The Man Who Mistook His Wife for a Hat and Other Clinical Tales is a 1985 book by neurologist Oliver Sacks describing the case histories of some of his patients. Sacks chose the title of the book from the case study of one of his patients  who  has visual agnosia, a neurological condition that leaves him unable to recognize faces and objects. The book became the basis of an opera of the same name by Michael Nyman, which premiered in 1986.
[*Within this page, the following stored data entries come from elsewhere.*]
(** ** Configuration and usage errors *)

(** C6: when either variable is unset or empty the run ends, whatever
    [argv] is, with an uncaught [EnvironmentError] that names a missing
    variable; the exit status is 1, the trace is empty, and so every file
    and standard output are as they were. *)
Theorem C6_missing_environment_is_fatal
    (environ : gmap string string) (argv : list string) :
  missing environ "GITHUB_OUTPUT" \/ missing environ "GITHUB_STEP_SUMMARY" ->
  exists name,
    (name = "GITHUB_OUTPUT" \/ name = "GITHUB_STEP_SUMMARY") /\
    missing environ name /\
    compare_versions environ argv =
      ([], Py.Raise (Py.EnvironmentError (name +:+ " environment variable is not set"))) /\
    Py.exit_status (snd (compare_versions environ argv)) = 1 /\
    forall w, replay w (fst (compare_versions environ argv)) = w.
Proof.
  intros H.
  destruct (Py.truthy (Py.getenv environ "GITHUB_OUTPUT")) eqn:Ho.
  - destruct H as [H|H]; [apply missing_truthy in H; congruence |].
    exists "GITHUB_STEP_SUMMARY".
    rewrite (run_missing_summary environ argv Ho H). auto 6.
  - apply missing_truthy in Ho. exists "GITHUB_OUTPUT".
    rewrite (run_missing_output environ argv Ho). auto 6.
Qed.

Lemma C6_missing_environment_is_fatal_witness :
  let environ : gmap string string := <["GITHUB_OUTPUT" := "/run/output"]> ∅ in
  let argv := ["compare_versions.py"; "v1.2.3"; "1.2.3"] in
  (missing environ "GITHUB_OUTPUT" \/ missing environ "GITHUB_STEP_SUMMARY") /\
  exists name,
    (name = "GITHUB_OUTPUT" \/ name = "GITHUB_STEP_SUMMARY") /\
    missing environ name /\
    compare_versions environ argv =
      ([], Py.Raise (Py.EnvironmentError (name +:+ " environment variable is not set"))) /\
    Py.exit_status (snd (compare_versions environ argv)) = 1 /\
    forall w, replay w (fst (compare_versions environ argv)) = w.
Proof.
  intros environ argv.
  assert (H : missing environ "GITHUB_OUTPUT" \/ missing environ "GITHUB_STEP_SUMMARY")
    by (right; left; vm_compute; reflexivity).
  split; [exact H |].
  exact (C6_missing_environment_is_fatal environ argv H).
Defined.

(** C5, as the specification words it, fails: with a wrong argument count
    and no environment configured, nothing is printed to standard output;
    the run ends with the configuration error instead. *)
Lemma C5_no_usage_without_environment :
  let environ : gmap string string := ∅ in
  let argv := ["compare_versions.py"] in
  length argv <> 3%nat /\
  printed (fst (compare_versions environ argv)) = EmptyString /\
  snd (compare_versions environ argv) =
    Py.Raise (Py.EnvironmentError "GITHUB_OUTPUT environment variable is not set").
Proof. repeat split. cbn. lia. Qed.

(** C5, amended: a run with an argument count other than two exits with
    status 1 in every environment; it prints the usage message to standard
    output, and does nothing else, exactly when both variables are set and
    not empty, and otherwise performs no effect at all. *)
Theorem C5_wrong_argument_count
    (environ : gmap string string) (argv : list string) :
  length argv <> 3%nat ->
  Py.exit_status (snd (compare_versions environ argv)) = 1 /\
  fst (compare_versions environ argv) =
    if env_ok environ then [Py.StdoutWrite (usage +:+ Py.nl)] else [].
Proof.
  intros Hlen. unfold env_ok.
  destruct (Py.truthy (Py.getenv environ "GITHUB_OUTPUT")) eqn:Ho; cbn [andb].
  - destruct (Py.truthy (Py.getenv environ "GITHUB_STEP_SUMMARY")) eqn:Hs.
    + destruct (truthy_some _ Ho) as (o & Eo & Hno).
      destruct (truthy_some _ Hs) as (s & Es & Hns).
      assert (Hc : configured environ o s) by (repeat split; assumption).
      rewrite (run_configured _ _ _ argv Hc), (dunder_main_usage _ _ _ Hlen).
      now split.
    + apply missing_truthy in Hs.
      rewrite (run_missing_summary environ argv Ho Hs). now split.
  - apply missing_truthy in Ho.
    rewrite (run_missing_output environ argv Ho). now split.
Qed.

Lemma C5_wrong_argument_count_witness :
  let argv := ["compare_versions.py"; "v1.2.3"] in
  length argv <> 3%nat /\
  Py.exit_status (snd (compare_versions runner_env argv)) = 1 /\
  fst (compare_versions runner_env argv) =
    if env_ok runner_env then [Py.StdoutWrite (usage +:+ Py.nl)] else [].
Proof.
  intros argv.
  assert (H : length argv <> 3%nat) by (cbn; lia).
  split; [exact H |].
  exact (C5_wrong_argument_count runner_env argv H).
Defined.

(** ** The decision *)

Section Decision.

Variables (environ : gmap string string) (o s prog tag cv : string).

(** The normalized tag, and the run on [tag] and [cv]. *)
Local Abbreviation t := (Py.lstrip "v" tag).
Local Abbreviation run := (compare_versions environ [prog; tag; cv]).

(** C2: when the normalized tag is greater than the reference version the
    run performs exactly three effects, all appends to the summary sink: the
    two headings and the line saying that the tag is ahead.  It then exits
    with status 1.  None of its effects is an output record named
    [release_needed], [tag] or [cargo_version], and with distinct sinks
    nothing at all is appended to the output sink. *)
Theorem C2_tag_ahead_hard_stop :
  configured environ o s ->
  String.compare t cv = Gt ->
  run =
    ([Py.FileAppend s ("## Tag: " +:+ t +:+ Py.nl);
      Py.FileAppend s ("## Cargo Version: " +:+ cv +:+ Py.nl);
      Py.FileAppend s
        ("Tag is ahead of Cargo version. Please update Cargo.toml. And recreate the tag."
         +:+ Py.nl)],
     Py.Raise (Py.SystemExit 1)) /\
  Py.exit_status (snd run) = 1 /\
  (forall name value,
      In name ["release_needed"; "tag"; "cargo_version"] ->
      ~ In (Py.FileAppend o (name +:+ "=" +:+ value +:+ Py.nl)) (fst run)) /\
  (o <> s -> appended o (fst run) = EmptyString).
Proof.
  intros Hc Hgt. rewrite (run_valid _ _ _ _ _ _ Hc).
  rewrite (main_ahead _ _ _ _ Hgt). cbn [fst snd Py.exit_status].
  split; [reflexivity |]. split; [reflexivity |]. split.
  - intros name value Hname Hin.
    cbn [In] in Hname, Hin.
    destruct Hname as [<-|[<-|[<-|[]]]];
      destruct Hin as [E|[E|[E|[]]]]; discriminate E.
  - intros Hne. apply String.eqb_neq in Hne. rewrite String.eqb_sym in Hne.
    cbn [appended]. now rewrite Hne.
Qed.

(** C3: when the normalized tag equals the reference version the run
    appends the two headings and the line [No release needed.] to the
    summary sink, then the records [release_needed=false], [tag] and
    [cargo_version] to the output sink, and completes with status 0. *)
Theorem C3_tag_equal_no_release :
  configured environ o s ->
  t = cv ->
  run =
    ([Py.FileAppend s ("## Tag: " +:+ t +:+ Py.nl);
      Py.FileAppend s ("## Cargo Version: " +:+ cv +:+ Py.nl);
      Py.FileAppend s ("No release needed." +:+ Py.nl);
      Py.FileAppend o ("release_needed=false" +:+ Py.nl);
      Py.FileAppend o ("tag=" +:+ t +:+ Py.nl);
      Py.FileAppend o ("cargo_version=" +:+ cv +:+ Py.nl)],
     Py.Return tt) /\
  Py.exit_status (snd run) = 0.
Proof.
  intros Hc Heq. rewrite (run_valid _ _ _ _ _ _ Hc).
  rewrite (main_equal _ _ _ _ Heq), Heq. now split.
Qed.

(** C4: when the normalized tag is less than the reference version the run
    appends the two headings and the line [Release needed.] to the summary
    sink, then the records [release_needed=true], [tag] and
    [cargo_version] to the output sink, and completes with status 0. *)
Theorem C4_tag_behind_release_needed :
  configured environ o s ->
  String.compare t cv = Lt ->
  run =
    ([Py.FileAppend s ("## Tag: " +:+ t +:+ Py.nl);
      Py.FileAppend s ("## Cargo Version: " +:+ cv +:+ Py.nl);
      Py.FileAppend s ("Release needed." +:+ Py.nl);
      Py.FileAppend o ("release_needed=true" +:+ Py.nl);
      Py.FileAppend o ("tag=" +:+ t +:+ Py.nl);
      Py.FileAppend o ("cargo_version=" +:+ cv +:+ Py.nl)],
     Py.Return tt) /\
  Py.exit_status (snd run) = 0.
Proof.
  intros Hc Hlt. rewrite (run_valid _ _ _ _ _ _ Hc).
  rewrite (main_behind _ _ _ _ Hlt). now split.
Qed.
The book comprises twenty-four essays split into four sections ("Losses", "Excesses", "Transports", and "The World of the Simple"), each dealing with a particular aspect of brain function. The first two sections discuss deficits and excesses (with particular emphasis on the right hemisphere of the brain), while the third and fourth sections describe phenomenological manifestations with reference to spontaneous reminiscences, altered perceptions, and extraordinary qualities of mind found in people with intellectual disabilities.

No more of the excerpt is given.